● **Your task**
Look through the lines below for the word "Break", and copy every line that has it.

Source records:
--------------------
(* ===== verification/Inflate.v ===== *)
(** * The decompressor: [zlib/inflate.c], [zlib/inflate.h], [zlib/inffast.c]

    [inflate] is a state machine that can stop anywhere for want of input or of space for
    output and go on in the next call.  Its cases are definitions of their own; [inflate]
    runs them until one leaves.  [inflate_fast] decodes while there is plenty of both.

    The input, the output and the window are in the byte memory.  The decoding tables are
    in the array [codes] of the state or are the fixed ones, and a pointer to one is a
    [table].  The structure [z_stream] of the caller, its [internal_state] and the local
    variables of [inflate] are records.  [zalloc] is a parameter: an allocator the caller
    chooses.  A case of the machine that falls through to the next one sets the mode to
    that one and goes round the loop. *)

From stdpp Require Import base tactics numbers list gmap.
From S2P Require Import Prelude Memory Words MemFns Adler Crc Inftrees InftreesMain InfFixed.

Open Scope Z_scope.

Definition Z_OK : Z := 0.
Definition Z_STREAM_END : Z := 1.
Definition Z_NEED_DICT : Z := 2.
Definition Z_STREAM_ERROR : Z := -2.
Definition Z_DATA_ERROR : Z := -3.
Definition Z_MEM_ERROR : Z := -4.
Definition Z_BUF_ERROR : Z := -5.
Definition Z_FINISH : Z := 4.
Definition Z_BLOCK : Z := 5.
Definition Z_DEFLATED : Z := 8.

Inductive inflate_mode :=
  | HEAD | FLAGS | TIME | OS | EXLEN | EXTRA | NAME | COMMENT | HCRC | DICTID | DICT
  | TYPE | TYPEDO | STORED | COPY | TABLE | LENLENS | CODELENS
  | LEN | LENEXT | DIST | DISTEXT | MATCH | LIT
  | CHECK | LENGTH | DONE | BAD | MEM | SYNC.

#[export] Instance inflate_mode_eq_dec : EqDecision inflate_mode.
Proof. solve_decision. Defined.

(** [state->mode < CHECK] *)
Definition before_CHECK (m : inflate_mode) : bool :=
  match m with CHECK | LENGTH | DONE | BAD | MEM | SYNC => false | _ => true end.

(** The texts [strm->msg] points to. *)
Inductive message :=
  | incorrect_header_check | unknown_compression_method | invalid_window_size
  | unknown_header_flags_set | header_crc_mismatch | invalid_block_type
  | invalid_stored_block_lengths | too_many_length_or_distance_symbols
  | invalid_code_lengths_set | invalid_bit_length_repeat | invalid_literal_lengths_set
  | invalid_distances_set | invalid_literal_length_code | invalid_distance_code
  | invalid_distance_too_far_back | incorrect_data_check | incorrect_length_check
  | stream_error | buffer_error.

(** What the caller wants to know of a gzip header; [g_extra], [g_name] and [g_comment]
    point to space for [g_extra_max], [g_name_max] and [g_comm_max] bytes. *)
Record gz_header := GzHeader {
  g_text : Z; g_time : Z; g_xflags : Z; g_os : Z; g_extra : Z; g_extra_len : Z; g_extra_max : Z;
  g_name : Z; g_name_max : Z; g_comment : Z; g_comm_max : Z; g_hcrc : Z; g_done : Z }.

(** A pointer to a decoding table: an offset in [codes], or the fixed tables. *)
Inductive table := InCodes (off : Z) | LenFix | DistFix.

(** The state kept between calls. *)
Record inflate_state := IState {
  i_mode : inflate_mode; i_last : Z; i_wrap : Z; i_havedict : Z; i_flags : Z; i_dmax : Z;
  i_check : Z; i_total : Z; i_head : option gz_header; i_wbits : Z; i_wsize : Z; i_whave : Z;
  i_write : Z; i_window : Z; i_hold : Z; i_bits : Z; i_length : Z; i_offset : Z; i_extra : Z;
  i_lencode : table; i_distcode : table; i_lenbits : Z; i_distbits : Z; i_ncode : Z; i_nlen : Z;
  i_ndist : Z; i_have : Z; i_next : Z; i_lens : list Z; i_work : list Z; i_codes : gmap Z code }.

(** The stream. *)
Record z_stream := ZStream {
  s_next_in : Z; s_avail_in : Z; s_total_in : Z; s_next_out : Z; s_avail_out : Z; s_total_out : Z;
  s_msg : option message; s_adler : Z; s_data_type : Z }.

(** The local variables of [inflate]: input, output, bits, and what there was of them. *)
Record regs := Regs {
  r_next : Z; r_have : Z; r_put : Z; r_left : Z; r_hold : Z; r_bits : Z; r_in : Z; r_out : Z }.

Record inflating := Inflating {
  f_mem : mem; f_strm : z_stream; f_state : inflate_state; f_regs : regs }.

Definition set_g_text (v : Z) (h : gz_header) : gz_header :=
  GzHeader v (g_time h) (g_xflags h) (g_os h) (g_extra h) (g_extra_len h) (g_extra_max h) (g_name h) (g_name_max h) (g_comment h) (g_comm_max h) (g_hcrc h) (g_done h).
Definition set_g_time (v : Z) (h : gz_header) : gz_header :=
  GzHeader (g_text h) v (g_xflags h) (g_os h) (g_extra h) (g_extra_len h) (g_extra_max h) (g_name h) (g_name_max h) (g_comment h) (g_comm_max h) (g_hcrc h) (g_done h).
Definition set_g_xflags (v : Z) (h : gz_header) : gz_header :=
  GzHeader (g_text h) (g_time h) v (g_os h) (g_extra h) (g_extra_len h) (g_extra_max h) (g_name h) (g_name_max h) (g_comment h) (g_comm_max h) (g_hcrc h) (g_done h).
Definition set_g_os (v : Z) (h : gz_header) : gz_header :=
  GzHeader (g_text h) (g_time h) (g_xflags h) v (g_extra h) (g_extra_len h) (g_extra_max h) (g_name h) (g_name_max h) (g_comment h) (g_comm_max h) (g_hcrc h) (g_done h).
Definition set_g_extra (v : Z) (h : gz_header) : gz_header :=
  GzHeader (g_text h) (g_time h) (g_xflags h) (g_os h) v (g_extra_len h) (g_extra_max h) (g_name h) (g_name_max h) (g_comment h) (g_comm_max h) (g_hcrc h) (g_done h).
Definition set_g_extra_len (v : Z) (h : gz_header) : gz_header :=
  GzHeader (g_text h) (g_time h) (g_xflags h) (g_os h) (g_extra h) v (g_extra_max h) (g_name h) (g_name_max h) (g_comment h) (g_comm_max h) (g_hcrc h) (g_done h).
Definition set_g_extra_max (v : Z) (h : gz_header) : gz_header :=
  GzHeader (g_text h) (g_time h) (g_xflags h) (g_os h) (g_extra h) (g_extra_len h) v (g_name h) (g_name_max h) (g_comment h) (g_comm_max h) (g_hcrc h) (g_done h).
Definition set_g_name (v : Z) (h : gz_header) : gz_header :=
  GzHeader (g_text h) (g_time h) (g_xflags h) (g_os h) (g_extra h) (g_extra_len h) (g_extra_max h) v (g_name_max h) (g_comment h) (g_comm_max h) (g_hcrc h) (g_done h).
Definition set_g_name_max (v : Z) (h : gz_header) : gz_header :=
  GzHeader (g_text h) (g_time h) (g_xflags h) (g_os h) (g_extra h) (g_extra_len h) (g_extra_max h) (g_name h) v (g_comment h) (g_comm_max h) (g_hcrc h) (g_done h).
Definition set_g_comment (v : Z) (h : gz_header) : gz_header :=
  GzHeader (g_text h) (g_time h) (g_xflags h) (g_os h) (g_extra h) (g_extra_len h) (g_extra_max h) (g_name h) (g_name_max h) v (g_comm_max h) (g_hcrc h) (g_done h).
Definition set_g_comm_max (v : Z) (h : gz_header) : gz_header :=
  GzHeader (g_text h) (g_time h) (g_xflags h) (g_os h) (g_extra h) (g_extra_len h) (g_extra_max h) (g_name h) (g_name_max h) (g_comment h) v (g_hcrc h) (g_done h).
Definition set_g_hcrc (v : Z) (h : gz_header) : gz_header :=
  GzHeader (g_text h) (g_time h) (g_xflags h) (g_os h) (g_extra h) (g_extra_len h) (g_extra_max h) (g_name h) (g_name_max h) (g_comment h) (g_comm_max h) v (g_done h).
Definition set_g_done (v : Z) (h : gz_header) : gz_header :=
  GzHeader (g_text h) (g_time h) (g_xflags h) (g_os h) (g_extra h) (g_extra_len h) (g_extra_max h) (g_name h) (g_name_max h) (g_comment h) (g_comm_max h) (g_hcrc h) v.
--------------------
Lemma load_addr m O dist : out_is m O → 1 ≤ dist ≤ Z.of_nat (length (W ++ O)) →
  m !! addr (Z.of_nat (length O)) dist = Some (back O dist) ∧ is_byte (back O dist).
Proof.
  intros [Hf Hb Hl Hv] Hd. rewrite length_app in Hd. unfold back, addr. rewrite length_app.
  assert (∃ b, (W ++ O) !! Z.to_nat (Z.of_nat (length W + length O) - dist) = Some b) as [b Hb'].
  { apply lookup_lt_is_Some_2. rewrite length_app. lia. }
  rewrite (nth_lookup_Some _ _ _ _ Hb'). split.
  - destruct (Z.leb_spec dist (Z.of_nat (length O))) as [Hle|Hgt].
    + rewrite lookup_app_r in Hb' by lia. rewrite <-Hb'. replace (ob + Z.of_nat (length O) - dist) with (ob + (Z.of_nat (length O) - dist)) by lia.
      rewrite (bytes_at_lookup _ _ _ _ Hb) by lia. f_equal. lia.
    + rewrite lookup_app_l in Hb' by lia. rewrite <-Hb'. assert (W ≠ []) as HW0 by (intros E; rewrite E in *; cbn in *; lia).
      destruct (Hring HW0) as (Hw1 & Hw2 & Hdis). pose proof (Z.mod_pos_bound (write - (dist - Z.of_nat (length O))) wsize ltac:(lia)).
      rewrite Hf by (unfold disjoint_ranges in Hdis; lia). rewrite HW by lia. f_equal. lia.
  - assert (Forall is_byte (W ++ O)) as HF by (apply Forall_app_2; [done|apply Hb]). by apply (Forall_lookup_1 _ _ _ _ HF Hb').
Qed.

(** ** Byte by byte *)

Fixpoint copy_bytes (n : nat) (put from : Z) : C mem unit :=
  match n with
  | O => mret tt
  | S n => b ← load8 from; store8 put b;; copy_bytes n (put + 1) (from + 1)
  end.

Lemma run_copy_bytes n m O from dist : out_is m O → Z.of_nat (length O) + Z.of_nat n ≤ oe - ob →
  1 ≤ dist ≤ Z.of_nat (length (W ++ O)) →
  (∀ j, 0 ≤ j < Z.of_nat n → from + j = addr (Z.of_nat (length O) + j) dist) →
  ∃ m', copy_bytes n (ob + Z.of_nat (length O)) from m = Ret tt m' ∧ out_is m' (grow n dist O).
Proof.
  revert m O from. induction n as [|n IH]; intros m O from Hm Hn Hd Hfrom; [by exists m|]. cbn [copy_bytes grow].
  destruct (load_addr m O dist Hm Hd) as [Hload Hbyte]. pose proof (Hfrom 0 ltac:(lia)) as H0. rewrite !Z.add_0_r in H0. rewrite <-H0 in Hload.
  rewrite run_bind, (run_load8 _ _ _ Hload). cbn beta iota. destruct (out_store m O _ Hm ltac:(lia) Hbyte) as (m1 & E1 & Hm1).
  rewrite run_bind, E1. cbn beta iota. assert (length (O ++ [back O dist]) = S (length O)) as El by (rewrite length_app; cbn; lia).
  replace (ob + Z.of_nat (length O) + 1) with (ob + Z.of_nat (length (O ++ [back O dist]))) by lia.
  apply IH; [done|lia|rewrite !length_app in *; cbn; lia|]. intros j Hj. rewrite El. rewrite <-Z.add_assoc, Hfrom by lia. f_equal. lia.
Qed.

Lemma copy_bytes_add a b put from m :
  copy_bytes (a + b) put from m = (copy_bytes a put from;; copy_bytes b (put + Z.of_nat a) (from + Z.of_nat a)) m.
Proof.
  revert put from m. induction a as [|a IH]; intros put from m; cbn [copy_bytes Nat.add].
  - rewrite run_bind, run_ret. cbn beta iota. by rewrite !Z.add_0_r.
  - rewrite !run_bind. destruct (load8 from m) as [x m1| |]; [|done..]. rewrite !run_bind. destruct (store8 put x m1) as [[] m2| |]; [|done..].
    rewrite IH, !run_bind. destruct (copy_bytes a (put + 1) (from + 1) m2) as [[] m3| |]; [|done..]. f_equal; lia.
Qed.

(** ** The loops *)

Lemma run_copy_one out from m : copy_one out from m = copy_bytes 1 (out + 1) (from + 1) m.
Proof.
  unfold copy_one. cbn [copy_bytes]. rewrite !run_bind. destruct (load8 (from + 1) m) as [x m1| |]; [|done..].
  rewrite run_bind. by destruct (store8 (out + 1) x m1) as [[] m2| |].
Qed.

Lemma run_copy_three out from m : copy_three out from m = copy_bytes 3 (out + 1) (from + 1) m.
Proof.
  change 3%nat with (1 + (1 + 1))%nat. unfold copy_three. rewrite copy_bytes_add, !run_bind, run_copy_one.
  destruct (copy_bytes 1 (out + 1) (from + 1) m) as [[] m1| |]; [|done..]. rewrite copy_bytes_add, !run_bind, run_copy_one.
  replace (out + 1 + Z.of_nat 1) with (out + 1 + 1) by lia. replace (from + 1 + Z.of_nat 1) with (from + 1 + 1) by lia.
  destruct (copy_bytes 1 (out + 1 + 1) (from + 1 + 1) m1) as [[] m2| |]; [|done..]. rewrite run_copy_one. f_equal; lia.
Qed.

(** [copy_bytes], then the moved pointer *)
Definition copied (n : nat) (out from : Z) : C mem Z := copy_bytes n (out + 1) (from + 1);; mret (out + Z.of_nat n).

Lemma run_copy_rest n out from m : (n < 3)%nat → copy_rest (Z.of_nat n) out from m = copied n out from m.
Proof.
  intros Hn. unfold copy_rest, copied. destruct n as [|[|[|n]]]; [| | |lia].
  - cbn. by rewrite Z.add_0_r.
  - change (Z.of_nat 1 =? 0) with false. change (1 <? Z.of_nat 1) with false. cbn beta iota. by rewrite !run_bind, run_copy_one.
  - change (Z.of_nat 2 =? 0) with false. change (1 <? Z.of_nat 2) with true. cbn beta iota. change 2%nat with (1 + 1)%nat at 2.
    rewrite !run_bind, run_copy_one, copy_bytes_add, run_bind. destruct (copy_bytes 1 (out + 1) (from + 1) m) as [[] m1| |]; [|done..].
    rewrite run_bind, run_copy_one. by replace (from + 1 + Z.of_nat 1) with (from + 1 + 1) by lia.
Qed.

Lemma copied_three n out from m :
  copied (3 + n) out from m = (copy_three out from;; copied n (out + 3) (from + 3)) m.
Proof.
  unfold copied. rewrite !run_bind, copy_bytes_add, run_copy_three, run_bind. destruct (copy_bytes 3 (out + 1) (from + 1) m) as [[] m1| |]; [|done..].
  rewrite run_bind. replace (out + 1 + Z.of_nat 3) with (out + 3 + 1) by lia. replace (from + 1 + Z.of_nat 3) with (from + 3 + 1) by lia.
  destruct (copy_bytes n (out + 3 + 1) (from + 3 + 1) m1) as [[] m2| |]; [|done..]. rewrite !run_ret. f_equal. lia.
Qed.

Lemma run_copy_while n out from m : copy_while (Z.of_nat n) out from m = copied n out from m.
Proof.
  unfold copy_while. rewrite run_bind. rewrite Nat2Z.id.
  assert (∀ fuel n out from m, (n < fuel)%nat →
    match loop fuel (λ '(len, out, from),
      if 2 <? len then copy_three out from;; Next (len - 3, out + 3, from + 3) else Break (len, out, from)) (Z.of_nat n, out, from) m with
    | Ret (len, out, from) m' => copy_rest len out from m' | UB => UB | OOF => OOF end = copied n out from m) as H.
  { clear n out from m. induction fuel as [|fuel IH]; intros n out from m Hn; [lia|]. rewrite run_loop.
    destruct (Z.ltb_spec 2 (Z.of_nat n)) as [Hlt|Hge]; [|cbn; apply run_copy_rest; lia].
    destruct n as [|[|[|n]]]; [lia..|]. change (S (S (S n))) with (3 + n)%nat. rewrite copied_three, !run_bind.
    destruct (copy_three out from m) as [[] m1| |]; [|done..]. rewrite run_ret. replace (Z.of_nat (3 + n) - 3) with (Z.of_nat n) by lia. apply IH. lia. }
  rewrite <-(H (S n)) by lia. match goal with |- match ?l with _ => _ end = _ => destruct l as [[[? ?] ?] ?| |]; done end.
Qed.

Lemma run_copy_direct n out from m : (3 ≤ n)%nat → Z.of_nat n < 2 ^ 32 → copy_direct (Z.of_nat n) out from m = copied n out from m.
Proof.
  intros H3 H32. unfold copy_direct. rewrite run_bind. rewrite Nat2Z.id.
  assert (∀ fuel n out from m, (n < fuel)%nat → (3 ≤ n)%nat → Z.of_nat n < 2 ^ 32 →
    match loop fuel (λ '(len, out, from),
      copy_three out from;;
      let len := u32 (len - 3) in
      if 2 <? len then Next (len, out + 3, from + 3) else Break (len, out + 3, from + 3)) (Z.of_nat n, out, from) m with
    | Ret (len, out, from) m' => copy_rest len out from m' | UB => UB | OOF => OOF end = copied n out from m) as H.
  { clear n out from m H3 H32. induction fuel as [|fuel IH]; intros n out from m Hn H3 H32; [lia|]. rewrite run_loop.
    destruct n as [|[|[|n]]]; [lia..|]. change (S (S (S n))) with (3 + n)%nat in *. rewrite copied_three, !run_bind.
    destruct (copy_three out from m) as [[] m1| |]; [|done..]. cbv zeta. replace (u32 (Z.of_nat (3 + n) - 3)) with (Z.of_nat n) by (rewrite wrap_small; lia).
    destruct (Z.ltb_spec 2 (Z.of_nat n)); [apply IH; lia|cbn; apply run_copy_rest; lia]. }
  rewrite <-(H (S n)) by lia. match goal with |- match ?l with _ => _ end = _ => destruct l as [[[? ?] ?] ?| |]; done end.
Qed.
--------------------
● **Response**
      if 2 <? len then copy_three out from;; Next (len - 3, out + 3, from + 3) else Break (len, out, from)) (Z.of_nat n, out, from) m with
      if 2 <? len then Next (len, out + 3, from + 3) else Break (len, out + 3, from + 3)) (Z.of_nat n, out, from) m with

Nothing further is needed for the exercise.